Credo fosse la stessa Chiesa, Santità, ” Ildebrando aveva commentato la visione. “Prima maltrattata financo nella prosperità materiale, sembrando moralmente decrepita, indi rialzandosi per rendere gloria a Dio, trasformandosi in oro spirituale e sposa del Signore.”

Leone non gli aveva risposto con il verbo, ma aveva sorriso, facendogli intendere che approvava la sua interpretazione.


Estratto 2 (Umiliati ed Esaltati): Alla festa di Pentecoste, Ildebrando ricevette l'ordinazione sacerdotale. Invece si sarebbe dovuto aspettare fino al 29 giugno, la festa della cattedra di San Pietro, per l'investitura come vescovo e la nomina come papa. Giorni d'angoscia per i suoi gregari.

Allorché arrivò il dì, investito con la mozzetta rossa, rossi altresì il piviale e le scarpe, bianchi i calzini e l'abito talare, fu messo sulle spalle dei fedeli, che se lo passavano allegramente.
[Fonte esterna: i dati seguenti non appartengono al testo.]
(** What a line of a section's content becomes. *)
Inductive Block : Set :=
| Nothing
| H3 (key : nat) (text : string)
| Li (key : nat) (text : string)
| LiDecimal (key : nat) (text : string)
| Para (key : nat) (text : string).

Definition contentLine (i : nat) (paragraph : string) : Block :=
  if startsWith (trim paragraph) "**" && endsWith (trim paragraph) "**"
  then H3 i (strip_stars paragraph)
  else if startsWith (trim paragraph) "- "
  then Li i (remove_first "- " paragraph)
  else if matches_number (trim paragraph)
  then LiDecimal i (remove_number paragraph)
  else if truthy (trim paragraph) then Para i paragraph else Nothing.

Definition contentBlock (content : string) : list Block :=
  PatternPage.map_indexed contentLine 0 (split_lines content).

(** A rendered section: its anchor, its number and title, its blocks. *)
Record SectionView : Set := {
  anchor : string;
  ordinal : nat;
  headline : string;
  blocks : list Block
}.

Definition sections_of (topics : list Topic.t) : list SectionView :=
  PatternPage.map_indexed
    (fun index section =>
       {| anchor := Topic.id section;
          ordinal := index + 1;
          headline := Topic.title section;
          blocks := contentBlock (Topic.content section) |})
    0 topics.

(** A link of the closing block: its key, its target and its texts. *)
Record PatternLink : Set := { key : string; to : string; tag : string; shown : string }.

(** [securityPatterns.slice(0, 3).map(...)]. *)
Definition patternLinks_of (patterns : list SecurityPattern) : list PatternLink :=
  map (fun pattern =>
         {| key := id pattern;
            to := "/pattern/" ++ id pattern;
            tag := category pattern;
            shown := title pattern |})
      (JsArray.slice patterns 0 3).

Record View : Set := {
  toc : list TocEntry;
  body : list SectionView;
  patternCount : nat;
  patternLinks : list PatternLink
}.

Definition DeepDivePage : View :=
  {| toc := toc_of sections;
     body := sections_of sections;
     patternCount := length securityPatterns;
     patternLinks := patternLinks_of securityPatterns |}.

End DeepDivePage.

(** ** Vocabulary of the statements *)

(** A test for pairwise distinct strings. *)
Fixpoint distinct (l : list string) : bool :=
  match l with
  | [] => true
  | x :: rest => negb (existsb (String.eqb x) rest) && distinct rest
  end.

Definition Severity_eqb (a b : Severity) : bool :=
  match a, b with
  | critical, critical | high, high | medium, medium => true
  | _, _ => false
  end.

(** How many records carry a severity. *)
Definition count_severity (s : Severity) (patterns : list SecurityPattern) : nat :=
  length (filter (fun p => Severity_eqb (severity p) s) patterns).

(** No two stars in a row. *)
Fixpoint no_star_pair (s : string) : bool :=
  match s with
  | String c rest =>
      match rest with
      | String c' _ => negb (Ascii.eqb c "*" && Ascii.eqb c' "*") && no_star_pair rest
      | EmptyString => true
      end
  | EmptyString => true
  end.

(** How many times the copy button is clicked in a trace. *)
Fixpoint clicks (trace : list CodeBlock.Event) : nat :=
  match trace with
  | [] => 0
  | CodeBlock.Click :: rest => S (clicks rest)
  | _ :: rest => clicks rest
  end.

(** The texts of the paragraphs among the children, in order. *)
Fixpoint paragraphs (children : list PatternPage.Child) : list string :=
  match children with
  | [] => []
  | PatternPage.P _ _ text :: rest => text :: paragraphs rest
  | PatternPage.Blank :: rest => paragraphs rest
  end.

(** What every state of a session of the widget satisfies: a pending timer
    is due later than now and at most 2000 ms from now; while the indicator
    is on a timer is pending; every text still to settle or held by the
    clipboard is the code. *)
Definition session_invariant (props : CodeBlock.CodeBlockProps) (w : CodeBlock.World) : Prop :=
  Forall (fun due => (CodeBlock.now w < due <= CodeBlock.now w + 2000)%N)
         (CodeBlock.timers w) /\
  (CodeBlock.copied w = true -> CodeBlock.timers w <> []) /\
  Forall (eq (CodeBlock.code props)) (CodeBlock.pending w) /\
  (CodeBlock.clipboard w = None \/ CodeBlock.clipboard w = Some (CodeBlock.code props)).

(** A byte that is ASCII white space or a control character, or is not
    ASCII at all: [trim] strips no other byte. *)
Definition strippable (c : ascii) : Prop :=
  (N_of_ascii c <= 32 \/ 128 <= N_of_ascii c)%N.

(** * Properties *)

Open Scope list_scope.

(** ** Array methods *)

Section ArrayFacts.
Context {A : Type}.
Implicit Types (f : A -> bool) (l : list A).

Lemma find_none_iff f l :
  JsArray.find f l = None <-> Forall (fun x => f x = false) l.
Proof.
  induction l as [|x l IH]; simpl.
  - split; [constructor | reflexivity].
  - destruct (f x) eqn:Hx.
    + split; [discriminate | intros H; inversion H; congruence].
    + rewrite IH. split; [now constructor | intros H; now inversion H].
Qed.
Attraversarono i giardini fioriti e le decadenti rovine, i monumenti del vecchio impero, fino a raggiungere la Chiesa di San Pietro, dove in seguito alla cerimonia di consacrazione poté sedersi quale principe degli apostoli.
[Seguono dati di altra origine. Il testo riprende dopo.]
Lemma agree_cons a b s1 s2 :
  agree (String a s1) (String b s2) <-> to_lower a = to_lower b /\ agree s1 s2.
Proof.
  split.
  - intros H. split.
    + apply (H 0%nat); simpl; lia.
    + intros i H1 H2. apply (H (S i)); simpl; lia.
  - intros [H0 H] [|i] H1 H2; [exact H0|].
    apply (H i); simpl in H1, H2; lia.
Qed.

Lemma to_lower_differ sg a b :
  to_lower a <> to_lower b -> char_val sg a - char_val sg b <> 0.
Proof.
  intros Hne Hz. apply Hne.
  assert (E : char_val sg a = char_val sg b) by lia.
  assert (Hinj : a = b); [|by rewrite Hinj].
  rewrite <- (ascii_nat_embedding a), <- (ascii_nat_embedding b). f_equal.
  unfold char_val in E. cbv zeta in E.
  pose proof (nat_ascii_bounded a). pose proof (nat_ascii_bounded b).
  destruct sg; cbn [andb] in E;
    [destruct (Z.ltb_spec 127 (Z.of_nat (nat_of_ascii a))),
              (Z.ltb_spec 127 (Z.of_nat (nat_of_ascii b)))|]; lia.
Qed.

(** X15: [sa_strcmp] returns 0 exactly when the two strings are equal, up to
    the case of letters, as far as the shorter one goes: a string matches
    every string it begins, and the empty string matches everything. *)
Theorem sa_strcmp_agree (char_signed : bool) (s1 s2 : string) :
  sa_strcmp char_signed s1 s2 = 0 <-> agree s1 s2.
Proof.
  revert s2. induction s1 as [|a s1 IH]; intros s2.
  - rewrite sa_strcmp_nil_l. split; [intros _; apply agree_nil_l | reflexivity].
  - destruct s2 as [|b s2].
    + rewrite sa_strcmp_nil_r. split; [intros _; apply agree_nil_r | reflexivity].
    + rewrite sa_strcmp_cons, agree_cons.
      destruct (Ascii.eqb_spec (to_lower a) (to_lower b)) as [E|Hne].
      * rewrite IH. tauto.
      * split; [|tauto]. intros Hz. by apply to_lower_differ in Hz.
Qed.

(** X16: exchanging the arguments of [sa_strcmp] changes the sign of the
    result. *)
Theorem sa_strcmp_antisym (char_signed : bool) (s1 s2 : string) :
  sa_strcmp char_signed s2 s1 = - sa_strcmp char_signed s1 s2.
Proof.
  revert s2. induction s1 as [|a s1 IH]; intros s2.
  - by rewrite sa_strcmp_nil_l, sa_strcmp_nil_r.
  - destruct s2 as [|b s2].
    + by rewrite sa_strcmp_nil_l, sa_strcmp_nil_r.
    + rewrite !sa_strcmp_cons.
      destruct (Ascii.eqb_spec (to_lower a) (to_lower b)) as [E|Hne].
      * rewrite E, Ascii.eqb_refl. apply IH.
      * destruct (Ascii.eqb_spec (to_lower b) (to_lower a)) as [E|_]; [congruence | lia].
Qed.

(** ** The selection of a directive *)

(** Whatever follows a text does not change a comparison that the text
    decides: one with a keyword no longer than the text, or one that finds
    a difference inside the text. *)
Lemma sa_strcmp_decided sg p r k :
  (String.length k <= String.length p)%nat \/ sa_strcmp sg p k <> 0 ->
  sa_strcmp sg (p ++ r) k = sa_strcmp sg p k.
Proof.
  revert k. induction p as [|a p IH]; intros k H.
  - destruct k as [|b k].
    + by rewrite !sa_strcmp_nil_r.
    + destruct H as [H|H]; [simpl in H; lia|]. by rewrite sa_strcmp_nil_l in H.
  - destruct k as [|b k]; [by rewrite !sa_strcmp_nil_r|].
    change (String a p ++ r)%string with (String a (p ++ r)).
    rewrite !sa_strcmp_cons. rewrite sa_strcmp_cons in H.
    destruct (Ascii.eqb (to_lower a) (to_lower b)); [|reflexivity].
    apply IH. destruct H as [H|H]; [left; simpl in H; lia | by right].
Qed.

Ltac decide_cmp :=
  repeat match goal with
  | |- context [sa_strcmp ?sg (?p ++ ?r) ?k] =>
      rewrite (sa_strcmp_decided sg p r k)
        by (first [left; vm_compute; lia | right; vm_compute; discriminate])
  end.

(** X17: every keyword written in full selects its own branch, whatever follows
    the sign [=]: no test that comes earlier takes the line. *)
Theorem directive_keyword (char_signed : bool) (d : Directive) (k rest : string) :
  keyword d = Some k ->
  directive char_signed (k ++ "=" ++ rest) = d.
Proof.
  intros Hk.
  assert (E : (k ++ "=" ++ rest = (k ++ "=") ++ rest)%string).
  { clear. induction k as [|a k IH]; [reflexivity|].
    change (String a k ++ "=" ++ rest)%string with (String a (k ++ "=" ++ rest)).
    by rewrite IH. }
  rewrite E. clear E.
  destruct d; try discriminate; injection Hk as <-;
    unfold directive;
    match goal with
    | |- context [String.length (?p ++ rest)] =>
        change (String.length (p ++ rest) <? 1)%nat with false;
        change (Ascii.eqb (char_at (p ++ rest) 0) "#") with false
    end;
    cbv iota; destruct char_signed; decide_cmp; vm_compute; reflexivity.
Qed.

Lemma directive_keyword_witness :
  directive false "RateChange=mail rate" = DRateChange /\
  directive false "RateChangeAmt=20" = DRateChangeAmt /\
  directive true "Overdue=mail overdue" = DOverdue /\
  directive true "OverdueThreshold=120" = DOverdueThreshold.
Proof.
  split; [|split; [|split]].
  - apply (directive_keyword false DRateChange "RateChange" "mail rate"). reflexivity.
  - apply (directive_keyword false DRateChangeAmt "RateChangeAmt" "20"). reflexivity.
  - apply (directive_keyword true DOverdue "Overdue" "mail overdue"). reflexivity.
  - apply (directive_keyword true DOverdueThreshold "OverdueThreshold" "120"). reflexivity.
Defined.

Lemma same_text_cons a a' s s' :
  same_text (String a s) (String a' s') -> to_lower a = to_lower a' /\ same_text s s'.
Proof.
  intros [Hl Hc]. split; [exact (Hc 0%nat)|]. split.
  - simpl in Hl. lia.
  - intros i. exact (Hc (S i)).
Qed.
Sono un peccatore indegno di ricevere un onore talmente gravoso, ” le sue prime parole sulla cattedra pontificia. In quegli istanti era difficile non credere alla sincerità dell’umiltà e della fragilità appena dichiarate. “Ma se al mio piccolo essere Dio ha concesso la supervisione di tutte le chiese del mondo, non mi è lecito in nessun modo disobbedirlo, ” Ildebrando però cambiava similmente all’acqua che si trasforma in vino, e questa era una delle sue principali virtù. Aveva dato inizio al suo volo verso la cima dell’unico monte rimasto dopo il Diluvio.

Realizzerete cose assai più straordinarie di quelle che possono essere poveramente concepite dalla nostra scarsa immaginazione. Siete comparabile a un’aquila che si innalza al di sopra degli altri uccelli, i cui occhi si fissano come le stelle che brillano nel cielo. ” gli disse Cencio quando fu per la prima volta ricevuto, affrettandosi a prestargli giuramento di fedeltà. 

Gregorio VII non si dimostrò sorpreso, turbato o diffidente; gli pronunciò il suo perdono e gli raccomandò di “non peccare più”, con la grandezza di colui che sa di avere nelle mani le pietre più aguzze.